We need to come up with the statistic and how it is distributed at \(H_0\).

  1. We estimate the CDF, or \(F(x)\):
    • Theoretical CDF \(F_0(x) = P(X \leq x)\).
    • Empirical CDF \(\hat{F}(x) = \dfrac{1}{n}\sum I(X_i \leq x) = \frac{\text{number of points} \leq x}{n}\).

📊 Step 1: visualization

  • Take some distribution (e.g., exponential) and any point, e.g., 3.
  • Let’s calculate the true \(F(x)\) there.
  • Next, for different \(n\), let’s calculate \(\widehat{F_n}(x)\).
  • We plot the distance \(\widehat{F_n}(x) - F(x)\). The larger \(n\) is, the smaller the distance must be.
Code
def calc_Fn(sample, x):
    """
        The function constructs an empirical distribution function over sample for Fn(x).
    """
    
    return numpy.mean(sample <= x)

numpy.random.seed(42)
N = 5000
n_array = numpy.arange(10, N, 10)
# We took an exponential distribution as an example
X = expon().rvs(N)
x = 3
F_x = expon().cdf(x)

delta = []
for n in n_array:
    # Calculate F_n_x from the first n generated points
    F_n_x = calc_Fn(X[:n], x)
    delta.append(F_n_x - F_x)

pyplot.figure(figsize=(10, 5))
pyplot.title('Distribution $\widehat{F_n}(x) - F(x)$, x is fixed', fontsize=12)
pyplot.plot(n_array, delta, c=red_pink, label='$\widehat{F_n}(x) - F({x})$')
pyplot.plot(n_array, [0] * len(n_array), c=turquoise, linewidth=3, label='0')
pyplot.legend(fontsize=12)
pyplot.xlabel('Sample size', fontsize=12)
pyplot.ylabel('$\delta$', fontsize=12)
pyplot.grid(linewidth=0.2)
pyplot.show()

📊 Glivenko-Cantelli

How does \(\widehat{F_n}(x)\) approximate \(F(x)\) at each point x?
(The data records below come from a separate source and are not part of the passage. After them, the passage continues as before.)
Lemma C3_door_status_amended_witness :
  exists d, heap (guarded example_usage fresh) !! 2 = Some d
            /\ class d = DoorLock
            /\ spared 2 example_usage fresh = true
            /\ (status d = "locked" \/ status d = "unlocked").
Proof.
  exists (DoorLock.constructor (IdNum 3)).
  split; [reflexivity|]. split; [reflexivity|]. split; [reflexivity|].
  apply (C3_door_status_amended (IdNum 3) fresh example_usage 2
           (DoorLock.constructor (IdNum 3))); reflexivity.
Defined.

(** * Conditions, token by token *)

Section TokensBy.

Variable sep : ascii -> bool.
Hypothesis sep_is_white_space : forall c, sep c = true -> is_white_space c = true.

Lemma tokens_by_nil (s : string) :
  tokens_by sep s = [] -> all_white_space s = true.
Proof.
  induction s as [|c s IH]; [reflexivity|]. simpl.
  destruct (sep c) eqn:Hc.
  - intros H. now rewrite (sep_is_white_space c Hc), IH.
  - destruct s as [|c' s]; [discriminate|].
    destruct (sep c'); [discriminate|].
    destruct (tokens_by sep (String c' s)); discriminate.
Qed.

Lemma tokens_by_app (p : string) (c : ascii) (s : string) :
  p <> "" ->
  all_white_space_free p = true ->
  sep c = true ->
  tokens_by sep (p ++ String c s) = p :: tokens_by sep s.
Proof.
  intros Hne Hp Hc. induction p as [|a p IH]; [congruence|].
  cbn [all_white_space_free] in Hp. apply andb_prop in Hp as [Ha Hp].
  assert (Hsa : sep a = false).
  { destruct (sep a) eqn:E; [|reflexivity].
    rewrite (sep_is_white_space a E) in Ha. discriminate. }
  destruct p as [|b p].
  - simpl. now rewrite Hsa, Hc.
  - assert (Hsb : sep b = false).
    { cbn [all_white_space_free] in Hp. apply andb_prop in Hp as [Hb _].
      destruct (sep b) eqn:E; [|reflexivity].
      rewrite (sep_is_white_space b E) in Hb. discriminate. }
    change ((String a (String b p) ++ String c s)%string)
      with (String a (String b p ++ String c s)%string).
    cbn [tokens_by]. rewrite Hsa.
    change ((String b p ++ String c s)%string)
      with (String b (p ++ String c s)%string) at 1.
    cbv iota. rewrite Hsb.
    change (String b (p ++ String c s)%string)
      with ((String b p ++ String c s)%string).
    now rewrite IH by (auto; discriminate).
Qed.

End TokensBy.

Lemma all_white_space_app (s1 s2 : string) :
  all_white_space (s1 ++ s2) = true -> all_white_space s1 = true.
Proof.
  induction s1 as [|c s1 IH]; simpl; [reflexivity|].
  intros H. apply andb_prop in H as [Hc H]. now rewrite Hc, IH.
Qed.

Lemma trim_start_all_white_space (s : string) :
  all_white_space s = true -> trim_start s = "".
Proof.
  induction s as [|c s IH]; simpl; [reflexivity|].
  intros H. apply andb_prop in H as [Hc H]. now rewrite Hc, IH.
Qed.

Lemma parseInt_all_white_space (s : string) :
  all_white_space s = true -> parseInt s = None.
Proof.
  intros H. unfold parseInt. now rewrite trim_start_all_white_space.
Qed.

(** The text of a condition that is met (one direction of the reading of
    the [if]). *)
Lemma met_condition_text (d : SmartDevice) (rule : Trigger) :
  Automation.trigger_met d rule = true ->
  exists v rest n,
    condition rule = ("temperature > " ++ v ++ rest)%string
    /\ parseInt v = Some n.
Proof.
  unfold Automation.trigger_met. intros H.
  apply andb_prop in H as [H Hgt]. apply andb_prop in H as [Hp Ho].
  apply token_is_true in Hp, Ho.
  destruct (str_split " " (condition rule)) as [|p [|o ps]] eqn:E;
    try discriminate.
  injection Hp as ->. injection Ho as ->.
  apply js_gt_true in Hgt as (t & n & Ht & Hn & Hlt).
  destruct ps as [|v ps]; [discriminate|]. cbn in Hn.
  destruct (str_split_inv _ _ _ _ E) as [[? _]|(s1 & Hc & E1)]; [discriminate|].
  destruct (str_split_inv _ _ _ _ E1) as [[? _]|(s2 & -> & E2)]; [discriminate|].
  destruct (str_split_inv _ _ _ _ E2) as [[-> ->]|(s3 & -> & E3)].
  - exists v, "", n. rewrite Hc, append_empty_r. now split.
  - exists v, (String " " s3), n. rewrite Hc. now split.
Qed.

(** A condition that is met has at least three tokens, whether white space
    or the space alone delimits them. *)
Lemma met_condition_tokens (sep : ascii -> bool) (d : SmartDevice) (rule : Trigger) :
  (forall c, sep c = true -> is_white_space c = true) ->
  sep " "%char = true ->
  Automation.trigger_met d rule = true ->
  3 <= length (tokens_by sep (condition rule)).
Proof.
  intros Hsep Hspace H.
  destruct (met_condition_text d rule H) as (v & rest & n & -> & Hn).
  change ("temperature > " ++ v ++ rest)%string
    with ("temperature" ++ String " " (">" ++ String " " (v ++ rest)))%string.
  rewrite (tokens_by_app sep Hsep) by (auto; discriminate).
  rewrite (tokens_by_app sep Hsep) by (auto; discriminate).
  destruct (tokens_by sep (v ++ rest)) eqn:E; [|simpl; lia].
  apply (tokens_by_nil sep Hsep), all_white_space_app in E.
  rewrite (parseInt_all_white_space v E) in Hn. discriminate.
Qed.

(** The test looks at the first three single-space pieces and at nothing
    else. *)
Lemma trigger_met_first_three (d : SmartDevice) (rule : Trigger) :
  Automation.trigger_met d rule
  = Automation.trigger_met d
      {| condition := join " " (take 3 (str_split " " (condition rule)));
         action := action rule |}.
Proof.
  unfold Automation.trigger_met. cbn [condition].
  pose proof (str_split_pieces " " (condition rule)) as Hps.
  pose proof (str_split_not_nil " " (condition rule)) as Hne.
  rewrite str_split_join.
  - now rewrite !lookup_take_lt by lia.
  - destruct (str_split " " (condition rule)); [congruence | discriminate].
  - now apply Forall_take.
Qed.

(** C6, amended: evaluation never raises an error, whatever the conditions.
    A rule whose condition splits on white space into fewer than three
    tokens is skipped: it does not fire, for any thermostat, and the console
    shows what the rules before and after it write; the same holds when
    the tokens are delimited by spaces alone, and when the condition splits
    on single spaces into fewer than three pieces.  A rule
    with more than three tokens is not skipped: the test reads the first
    three single-space pieces and drops the rest, so every rule fires
    exactly when the rule made of its first three pieces does. *)
Theorem C6_short_skipped_long_truncated
    (w : World) (thermostat : ref) (d : SmartDevice)
    (before after : list Trigger) (rule : Trigger) :
  heap w !! thermostat = Some d ->
  triggers (automation (home w)) = before ++ rule :: after ->
  snd (Automation.checkTriggers thermostat w) = Normal tt
  /\ (length (whitespace_tokens (condition rule)) < 3
      \/ length (space_tokens (condition rule)) < 3
      \/ length (str_split " " (condition rule)) < 3 ->
      Automation.trigger_met d rule = false
      /\ events (fst (Automation.checkTriggers thermostat w))
         = events w ++ fired_lines d before ++ fired_lines d after)
  /\ Automation.trigger_met d rule
     = Automation.trigger_met d
         {| condition := join " " (take 3 (str_split " " (condition rule)));
            action := action rule |}.
Proof.
  intros Hd Hts. rewrite (checkTriggers_eq _ _ _ Hd), Hts.
  split; [reflexivity|]. split.
  - intros Hshort.
    assert (Hmet : Automation.trigger_met d rule = false).
    { destruct Hshort as [Htok|[Htok|Hlen]].
      - destruct (Automation.trigger_met d rule) eqn:M; [|reflexivity].
        apply (met_condition_tokens is_white_space) in M; auto.
        unfold whitespace_tokens in Htok. lia.
      - destruct (Automation.trigger_met d rule) eqn:M; [|reflexivity].
        apply (met_condition_tokens (Ascii.eqb " ")) in M; auto.
        + unfold space_tokens in Htok. lia.
        + intros c Hc. apply Ascii.eqb_eq in Hc. now subst.
      - apply trigger_met_NaN.
        rewrite (proj2 (lookup_ge_None (str_split " " (condition rule)) 2)) by lia.
        reflexivity. }
    split; [exact Hmet|]. simpl. now rewrite fired_lines_skip.
  - apply trigger_met_first_three.
Qed.

Lemma C6_short_skipped_long_truncated_witness :
  let w := thermostat_world 80 [("temperature > 75", "turnOff(1)");
                                ("temperature  75", "lock(3)");
                                ("temperature > 60 or so", "turnOn(1)")] in
  length (whitespace_tokens "temperature  75") = 2
  /\ length (str_split " " "temperature  75") = 3
  /\ events (fst (Automation.checkTriggers 0 w))
     = events w
       ++ fired_lines (Thermostat.constructor (IdNum 2) 80)
            [{| condition := "temperature > 75"; action := "turnOff(1)" |}]
       ++ fired_lines (Thermostat.constructor (IdNum 2) 80)
            [{| condition := "temperature > 60 or so"; action := "turnOn(1)" |}]
  /\ Automation.trigger_met (Thermostat.constructor (IdNum 2) 80)
       {| condition := "temperature > 60 or so"; action := "turnOn(1)" |}
     = Automation.trigger_met (Thermostat.constructor (IdNum 2) 80)
         {| condition := "temperature > 60"; action := "turnOn(1)" |}.
Proof.
  intros w. split; [reflexivity|]. split; [reflexivity|]. split.
  - apply (C6_short_skipped_long_truncated w 0
             (Thermostat.constructor (IdNum 2) 80)
             [{| condition := "temperature > 75"; action := "turnOff(1)" |}]
             [{| condition := "temperature > 60 or so"; action := "turnOn(1)" |}]
             {| condition := "temperature  75"; action := "lock(3)" |}
             eq_refl eq_refl).
    left. simpl. lia.
  - apply (C6_short_skipped_long_truncated w 0
             (Thermostat.constructor (IdNum 2) 80)
             [{| condition := "temperature > 75"; action := "turnOff(1)" |};
              {| condition := "temperature  75"; action := "lock(3)" |}]
             []
             {| condition := "temperature > 60 or so"; action := "turnOn(1)" |}
             eq_refl eq_refl).
Defined.

(** * Value tokens *)

(** C7, counterexample: the value token "75abc" is not an integer (digits
    followed by letters), yet [parseInt] reads 75 from it and the rule
    "temperature > 75abc" is reported as met against a thermostat at 80
    degrees. *)
Lemma C7_counterexample_leading_digits_fire :
  let w := thermostat_world 80 [("temperature > 75abc", "turnOff(1)")] in
  integer_literal "75abc" = false
  /\ str_split " " "temperature > 75abc" !! 2 = Some "75abc"
  /\ Automation.checkTriggers 0 w
     = (with_events
          (fun es => es ++ [ConsoleLog
             "Trigger met: temperature > 75abc. Executing: turnOff(1)"]) w,
        Normal tt).
Proof. repeat split. Qed.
Theorem (Glivenko-Cantelli):

Let \(X_1, X_2 \dots\) — a sample of unlimited size from a distribution with distribution function \(F\). Then

\[ D_n = \underset{x \in \mathbb{R}}{\sup} |\widehat{F_n}(x) - F(x)| \stackrel{}{\rightarrow} 0 \]

This expression \(D_n\) denotes the maximum difference between \(\hat{F}_n(x)\) and \(F(x)\) for all possible values of x.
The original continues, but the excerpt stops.